あまりに古い情報だと最新版と同じ動作を期待できないなどはありますが、大体の場合はやりたいことと似たような記事が見つかるため、多少わからずともコピペしてきて動かしながら学ぶという荒業も可能です。
独特の言語仕様で、発展性が低い
VBAは古くからある反面、最近のプログラミング言語と少し離れた言語仕様をしていたりするので、他の言語を学びたいとなった際には少しギャップを感じるケースもあります。
またOffice製品に最適化されている裏返しとして、Webや人工知能開発など他の用途では使用できません。

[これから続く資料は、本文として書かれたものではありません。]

Arguments mkRates {R}.
Arguments rates {R}.
Arguments default_model {R}.
Arguments currency_of_rates {R}.

(** ** Lookup as a search through candidates *)

Section lookup.
Context `{F : Floats}.

Definition info_of (reg : ModelRegistry) (provider model : pystr) : option ModelInfo :=
  match aget provider reg with Some models => aget model models | None => None end.

(** The models whose price is asked for, in this order: the model called, the
    default of a provider with a table of its own, the model name among the
    Gemini providers, and Gemini's default for the medium and for text. *)
Definition candidates (reg : ModelRegistry) (provider : pystr) (model : option pystr) (media : string)
    : list (pystr * pystr * string) :=
  let named p := match model with Some m => [(p, m, media)] | None => [] end in
  let dflt p m := match default_model_for_provider reg p m with Some d => [(p, d, m)] | None => [] end in
  (if bool_decide (is_Some (aget provider reg)) then named provider else [])
  ++ (if bool_decide (is_Some (aget provider reg)) && bool_decide (provider ∈ _OWN_TABLE_PROVIDERS) then dflt provider media else [])
  ++ named (u "gemini-aistudio") ++ named (u "gemini-vertex")
  ++ dflt (u "gemini-aistudio") media ++ dflt (u "gemini-aistudio") "text".
Lemma finalize_once_witness :
  exists d', resume_success id id demo_ms demo_models_of demo_models 5000 1 (VideoResult None (Some true) (Some 10%Z)) (u "default") demo_started
             = Ok (1, d')
    /\ (ac_status <$> find_call 1 d') = Some "success" /\ (ac_cost_amount <$> find_call 1 d') = Some (QArith_base.inject_Z 4).
Proof.
  set (s := mkSettlement None None (u "default") (Some true) (Some 10%Z) None None None None None None None None).
  set (d' := match finalize_pending_by_call_id id id demo_ms demo_models_of demo_models 5000 1 s "success" demo_started with
             | Ok x => x.2 | Raise _ => demo_started end).
  exists d'.
  destruct (finalize_once id id demo_ms demo_models_of demo_models 5000 1 s "success" demo_started 1 d') as [(H & _)|(_ & r & c & _ & _ & _ & Hr & _)].
  - exact demo_started_wf.
  - done.
  - reflexivity.
  - done.
  - split; [reflexivity|]. split; [by rewrite Hr|reflexivity].
Defined.


Definition demo_settled : UsageDB (F := q_floats) :=
  snd (demo_record (mkFaults NoFault NoFault NoFault) (fun _ d => (Finished (Some (VideoResult None None None)), d))).
Definition demo_sum (l : list (num (Floats := q_floats))) : num (Floats := q_floats) := foldr fadd fzero l.

Lemma segment_costs_exact_witness :
  exists m, get_actual_costs_by_segment demo_sum "p" None demo_settled = Ok m
    /\ get3 "S1" "video" (u "CNY") m = Some (QArith_base.inject_Z 2) /\ get3 "S2" "video" (u "CNY") m = None.
Proof.
  set (m := match get_actual_costs_by_segment demo_sum "p" None demo_settled with Ok m => m | Raise _ => [] end). exists m.
  split; [reflexivity|].
  destruct (segment_costs_exact demo_sum "p" None demo_settled m eq_refl) as (pid & Hpid & H).
  change (Ok None = Ok pid) in Hpid. apply Ok_inj in Hpid as <-. cbv zeta in H.
  assert (forall r, r ∈ where_ (fun r => project_scope None "p" r && is_billed r) (calls demo_settled) ->
            ac_segment_id r <> Some PROJECT_LEVEL_SEGMENT_KEY) as Hs.
  { intros r Hr. apply elem_of_where in Hr as [Hr _]. vm_compute in Hr. apply list_elem_of_singleton in Hr as ->. done. }
  specialize (H Hs). split; [exact (H (Some "S1") "video" (u "CNY") ltac:(done))|exact (H (Some "S2") "video" (u "CNY") ltac:(done))].
Defined.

Google Apps ScriptならWebのフロントエンド系、PythonならWebのバックエンドや人工知能開発、データサイエンティストなどプログラムを主軸にした仕事へのキャリアパスがそのまま繋がる言語に比べると発展性は低くなってしまうため、もう一つ言語を開拓しないとそういった職種への転職などには使えません。
活かしやすいプログラム言語から始めよう
何かを始めるのは非常に気力と労力が必要です。特にプログラミングは専門用語が多く、物体として触れる物でもないので始めにくいのは否めません。
だからこそ手を付けやすく、成果をすぐに実感できる形で受け取れる言語を選ぶことが何より重要です。
実際に私が本格的にプログラムに手を付けざるを得なくなった際の言語はGoogle Apps Scriptでしたが、日常業務のプログラム化を通じてプログラミングの楽しさを十二分に教えてくれました。そしてそのうちRubyなども興味を持ち始め、気がつけば上場企業でGoという言語を使って仕事をしています。
まずは今回挙げた3つのうちのどれかからプログラミングを始めて、自分の仕事を楽に早く終わらせる。そして空いた時間で更にプログラムを書くという好循環に入って行きましょう!